About this task :: Give back exactly the lines that run from the beginning of the entries to the line containing "The abstract store", both included, and nothing else.

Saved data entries
^^^^
(* ===== verification/GenconfigSpec.v ===== *)
(** * The configuration store: abstract specification and refinement

    The abstract store is the list of its (tag, value) entries.  The theorems
    show that every function of genconfig_api.c, run on a well-formed list,
    does not fault, does not run out of fuel, computes the abstract
    operation, and touches no other block of the heap. *)
From S2P Require Import Prelude CLib Heap System Genconfig.

Abbreviation entry := (prod str str).
Abbreviation entries := (list entry).

(** ** Abstract operations *)
Fixpoint sp_lookup (test : str → bool) (kv : entries) : option str :=
  match kv with
  | [] => None
  | (t, v) :: kv' => if test t then Some v else sp_lookup test kv'
  end.

(** The value of the first entry with the tag, replaced; a new last entry when
    there is none. *)
Fixpoint sp_set (tag v : str) (kv : entries) : entries :=
  match kv with
  | [] => [(tag, v)]
  | (t, w) :: kv' => if streq t tag then (t, v) :: kv' else (t, w) :: sp_set tag v kv'
  end.

Fixpoint sp_remove (test : str → bool) (kv : entries) : entries :=
  match kv with
  | [] => []
  | (t, v) :: kv' => if test t then kv' else (t, v) :: sp_remove test kv'
  end.

(** The content of a file and its entries. *)
Definition print_entry (e : entry) : str := e.1 ++ lit "=" ++ e.2 ++ [LF].
Definition print_config (kv : entries) : str := concat (print_entry <$> kv).

Definition parse_line (buffer : str) : option entry :=
  if match buffer with c :: _ => is_char "#" c | [] => false end then None
  else match strtok (lit "=" ++ [LF]) (cstr buffer) with
       | (None, _) => None
       | (Some pa, saved) => Some (pa, default [] (strtok [LF] saved).1)
       end.

Fixpoint parse_lines (fuel : nat) (content : str) : entries :=
  match fuel with
  | O => []
  | S fuel =>
      match fgets 4096 content with
      | None => []
      | Some (buffer, rest) => option_list (parse_line buffer) ++ parse_lines fuel rest
      end
  end.
Definition parse_config (content : str) : entries := parse_lines (S (length content)) content.

(** The entries whose tags fit the [tag] array. *)
Definition tags_fit (kv : entries) : Prop :=
  Forall (λ e : entry, (length e.1 < GENCONFIG_MAX_ITEM_LEN)%nat) kv.

(** ** The representation of a list in the heap *)
Definition text_of (ss : gmap loc str) (i : item) : option str :=
  match it_long i with Some p => ss !! p | None => Some (it_value i) end.
Definition long_locs (cs : list (loc * item)) : list loc := omap (λ c, it_long c.2) cs.
Arguments long_locs : simpl never.
(** An item holds an entry; its value is out of line when it is long. *)
Definition shows (ss : gmap loc str) (c : loc * item) (e : entry) : Prop :=
  it_tag c.2 = e.1 ∧ text_of ss c.2 = Some e.2 ∧ (is_Some (it_long c.2) ↔ is_long e.2 = true).

(** [gen_ll] is the list of the entries [kv], made of the blocks [cs] and
    their long values, and the rest of the heaps is [h0] and [s0]. *)
Record owns_cells (h0 : gmap loc (node item)) (s0 : gmap loc str) (σ : sys)
    (gen_ll : genconfig_ll) (cs : list (loc * item)) (kv : entries) : Prop := {
  ow_dll : dll (items σ) (gl_head gen_ll) (gl_tail gen_ll) cs;
  ow_frame l : l ∉ cs.*1 → items σ !! l = h0 !! l;
  ow_fresh l : l ∈ cs.*1 → h0 !! l = None;
  ow_sframe p : p ∉ long_locs cs → strs σ !! p = s0 !! p;
  ow_sfresh p : p ∈ long_locs cs → s0 !! p = None;
  ow_snodup : NoDup (long_locs cs);
  ow_shows : Forall2 (shows (strs σ)) cs kv
}.

Definition owns h0 s0 σ gen_ll kv : Prop := ∃ cs, owns_cells h0 s0 σ gen_ll cs kv.

(** ** Single steps *)
Section steps.
Implicit Types (σ : sys) (l : loc).

Lemma update_item_ok l n f σ :
  items σ !! l = Some n →
  update_item (Some l) f σ = Ok (tt, Sys (alter f l (items σ)) (strs σ) (env σ)).
Proof. intros H. unfold update_item. by rewrite (update_Some l n) by done. Qed.

Lemma update_item_new l n f h ss e :
  update_item (Some l) f (Sys (<[l := n]> h) ss e) = Ok (tt, Sys (<[l := f n]> h) ss e).
Proof.
  rewrite (update_item_ok l n) by apply lookup_insert_eq. simpl.
  by rewrite alter_insert_eq.
Qed.

Lemma load_item_ok l n σ :
  items σ !! l = Some n → load_item (Some l) σ = Ok (n, σ).
Proof. exact (load_Some (V:=node item) l n σ). Qed.

Lemma load_str_ok l s σ : strs σ !! l = Some s → load_str (Some l) σ = Ok (s, σ).
Proof. exact (load_Some (V:=str) l s σ). Qed.

Lemma free_item_block_ok l n σ :
  items σ !! l = Some n →
  free_item_block (Some l) σ = Ok (tt, Sys (delete l (items σ)) (strs σ) (env σ)).
Proof. intros H. unfold free_item_block. by rewrite (free_Some l n) by done. Qed.

Lemma free_str_ok l s σ :
  strs σ !! l = Some s →
  free_str (Some l) σ = Ok (tt, Sys (items σ) (delete l (strs σ)) (env σ)).
Proof. intros H. unfold free_str. by rewrite (free_Some l s) by done. Qed.

Lemma item_text_ok n s σ :
  text_of (strs σ) (nval n) = Some s → item_text n σ = Ok (s, σ).
Proof.
  unfold text_of, item_text. destruct (it_long (nval n)) as [p|].
  - apply load_str_ok.
  - by intros [= ->].
Qed.
End steps.

(** Runs a monadic step whose outcome is known. *)
Ltac mstep H := rewrite (bind_Ok _ _ _ _ _ H); simpl.

(** ** The blocks of a represented list *)
Lemma long_locs_app a b : long_locs (a ++ b) = long_locs a ++ long_locs b.
Proof. apply omap_app. Qed.

Lemma long_locs_cons c cs :
  long_locs (c :: cs) = option_list (it_long c.2) ++ long_locs cs.
Proof. unfold long_locs, omap. simpl. by destruct (it_long c.2). Qed.

Lemma shows_frame ss ss' cs kv :
  (∀ p, p ∈ long_locs cs → ss' !! p = ss !! p) →
  Forall2 (shows ss) cs kv → Forall2 (shows ss') cs kv.
Proof.
  intros Hf H. induction H as [|[l i] e cs kv (Ht & Hx & Hlg) H IH]; [constructor|].
  constructor.
  - split; [done|]. split; [|done]. unfold text_of in *. simpl in *.
    destruct (it_long i) as [p|] eqn:E; [|done].
    rewrite Hf; [done|]. rewrite long_locs_cons. simpl. rewrite E. set_solver.
  - apply IH. intros p Hp. apply Hf. rewrite long_locs_cons. set_solver.
Qed.

Section owns_facts.
Context {h0 : gmap loc (node item)} {s0 : gmap loc str}.

Lemma owns_empty σ : owns (items σ) (strs σ) σ ll_empty [].
Proof.
  exists []. split; try done; try set_solver.
  - split; try done. constructor.
  - constructor.
Qed.

(** A block that malloc returns is new. *)
Lemma fresh_items σ l : l = fresh (dom (items σ)) → items σ !! l = None.
Proof. intros ->. apply not_elem_of_dom, is_fresh. Qed.

Lemma fresh_strs σ l : l = fresh (dom (strs σ)) → strs σ !! l = None.
Proof. intros ->. apply not_elem_of_dom, is_fresh. Qed.

Lemma owns_new_item σ ll cs kv l :
  owns_cells h0 s0 σ ll cs kv → items σ !! l = None → l ∉ cs.*1 ∧ h0 !! l = None.
Proof.
  intros H Hl. assert (l ∉ cs.*1) as Hn.
  { intros Hin. destruct (seg_dom _ _ _ _ l (dll_seg _ _ _ _ (ow_dll _ _ _ _ _ _ H)) Hin).
    congruence. }
  split; [done|]. rewrite <- (ow_frame _ _ _ _ _ _ H) by done. done.
Qed.

Lemma long_locs_alloc σ ll cs kv p :
  owns_cells h0 s0 σ ll cs kv → p ∈ long_locs cs → is_Some (strs σ !! p).
Proof.
  intros H Hp. unfold long_locs in Hp. apply list_elem_of_omap in Hp as ([l i] & Hin & Hi).
  simpl in Hi. apply list_elem_of_lookup in Hin as [k Hk].
  destruct (Forall2_lookup_l _ _ _ _ _ (ow_shows _ _ _ _ _ _ H) Hk) as (e & _ & _ & Hx & _).
  unfold text_of in Hx. simpl in Hx. rewrite Hi in Hx. by eexists.
Qed.

Lemma owns_new_str σ ll cs kv p :
  owns_cells h0 s0 σ ll cs kv → strs σ !! p = None → p ∉ long_locs cs ∧ s0 !! p = None.
Proof.
  intros H Hp. assert (p ∉ long_locs cs) as Hn.
  { intros Hin. destruct (long_locs_alloc _ _ _ _ _ H Hin). congruence. }
  split; [done|]. rewrite <- (ow_sframe _ _ _ _ _ _ H) by done. done.
Qed.
End owns_facts.

(** ** additem_ll *)
Section additem.
Context {h0 : gmap loc (node item)} {s0 : gmap loc str}.

(** The strings heap after an item got its long value, if any. *)
Definition with_long (i : item) (v : str) (ss : gmap loc str) : gmap loc str :=
  match it_long i with Some p => <[p := v]> ss | None => ss end.

Lemma owns_append σ ll cs kv l i v :
  owns_cells h0 s0 σ ll cs kv →
  items σ !! l = None →
  (∀ p, it_long i = Some p → strs σ !! p = None) →
  text_of (with_long i v (strs σ)) i = Some v →
  (is_Some (it_long i) ↔ is_long v = true) →
  owns_cells h0 s0
    (Sys (<[l := Node i None (gl_tail ll)]>
            (relink (gl_tail ll) None (Some l) (Some l) (items σ)))
         (with_long i v (strs σ)) (env σ))
    (LL (first_loc (cs ++ [(l, i)]) None) (Some l)) (cs ++ [(l, i)]) (kv ++ [(it_tag i, v)]).
Proof.
  intros H Hl Hp Htext Hlg. pose proof (ow_dll _ _ _ _ _ _ H) as Hd.
  destruct (owns_new_item _ _ _ _ _ H Hl) as [Hlcs Hl0].
  assert (∀ p, it_long i = Some p → p ∉ long_locs cs ∧ s0 !! p = None) as Hp0.
  { intros p E. eapply owns_new_str; eauto. }
  assert (long_locs (cs ++ [(l, i)]) = long_locs cs ++ option_list (it_long i)) as Hlong.
  { rewrite long_locs_app, long_locs_cons. simpl. by rewrite app_nil_r. }
  split; simpl; rewrite ?Hlong.
  - pose proof (dll_insert _ _ _ cs [] l i (eq_ind_r (dll _ _ _) Hd (app_nil_r cs))) as Hi.
    rewrite app_nil_r in Hi. simpl in Hi. specialize (Hi Hlcs).
    rewrite <- (dll_tail _ _ _ _ Hd) in Hi.
    by rewrite last_loc_app in Hi.
  - intros k Hk. rewrite fmap_app in Hk. simpl in Hk.
    rewrite lookup_insert_ne by set_solver.
    rewrite relink_lookup_ne; [|rewrite (dll_tail _ _ _ _ Hd)|done].
    + apply (ow_frame _ _ _ _ _ _ H). set_solver.
    + destruct (last_loc_cases None cs) as [[-> E]|(a & k' & w & -> & E)];
        rewrite E; [done|]. rewrite !fmap_app in Hk. simpl in Hk.
      intros [= ->]. set_solver.
  - intros k. rewrite fmap_app. simpl. intros [Hk|Hk]%elem_of_app.
    + by apply (ow_fresh _ _ _ _ _ _ H).
    + by apply list_elem_of_singleton in Hk as ->.
  - intros p Hn. unfold with_long. destruct (it_long i) as [q|]; simpl in *.
    + rewrite lookup_insert_ne by set_solver. apply (ow_sframe _ _ _ _ _ _ H). set_solver.
    + apply (ow_sframe _ _ _ _ _ _ H). set_solver.
  - intros p [Hn|Hn]%elem_of_app; [by apply (ow_sfresh _ _ _ _ _ _ H)|].
    apply elem_of_option_list in Hn. by apply Hp0.
  - apply NoDup_app. split; [apply (ow_snodup _ _ _ _ _ _ H)|]. split.
    + intros p Hn Hin. apply elem_of_option_list in Hin. by destruct (Hp0 p Hin).
    + destruct (it_long i); simpl; [apply NoDup_singleton|constructor].
  - apply Forall2_app.
    + eapply shows_frame; [|apply (ow_shows _ _ _ _ _ _ H)]. intros p Hn.
      unfold with_long. destruct (it_long i) as [q|] eqn:E; [|done].
      apply lookup_insert_ne. intros ->. by destruct (Hp0 p eq_refl).
    + constructor; [done|constructor].
Qed.

(** The item that additem_ll builds, [p] being the block of a long value. *)
Definition new_item (tag v : str) (p : loc) : item :=
  if is_long v then Item tag [] (Some p) else Item tag v None.

Lemma is_long_false v : is_long v = false → (length v < GENCONFIG_MAX_VALUE_LEN)%nat.
Proof. unfold is_long, GENCONFIG_MAX_VALUE_LEN. rewrite Nat.ltb_ge. lia. Qed.

Lemma new_item_text tag v p ss :
  text_of (with_long (new_item tag v p) v ss) (new_item tag v p) = Some v.
Proof.
  unfold new_item, with_long, text_of. destruct (is_long v); simpl; [|done].
  by rewrite lookup_insert_eq.
Qed.

Lemma new_item_long tag v p : is_Some (it_long (new_item tag v p)) ↔ is_long v = true.
Proof.
  unfold new_item. destruct (is_long v); simpl; split; try done; by intros [].
Qed.

(** The head and tail tests of additem_ll agree. *)
Lemma owns_tail σ ll cs kv :
  owns_cells h0 s0 σ ll cs kv →
  (cs = [] ∧ gl_head ll = None ∧ gl_tail ll = None) ∨
  (∃ t n, gl_head ll = first_loc cs None ∧ is_Some (gl_head ll) ∧
          gl_tail ll = Some t ∧ t ∈ cs.*1 ∧ items σ !! t = Some n).
Proof.
  intros H. destruct (ow_dll _ _ _ _ _ _ H) as [_ Hs Hh Ht].
  destruct (last_loc_cases None cs) as [[-> _]|(a & t & i & -> & E)].
  - left. by rewrite Hh, Ht.
  - right. rewrite E in Ht. exists t. pose proof (seg_lookup _ _ a t i [] _ Hs) as Hl.
    eexists. repeat split; eauto.
    + rewrite Hh. destruct a as [|[]]; by eexists.
    + rewrite fmap_app. set_solver.
Qed.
^^^^
Result ::
(* ===== verification/GenconfigSpec.v ===== *)
(** * The configuration store: abstract specification and refinement

    The abstract store is the list of its (tag, value) entries.  The theorems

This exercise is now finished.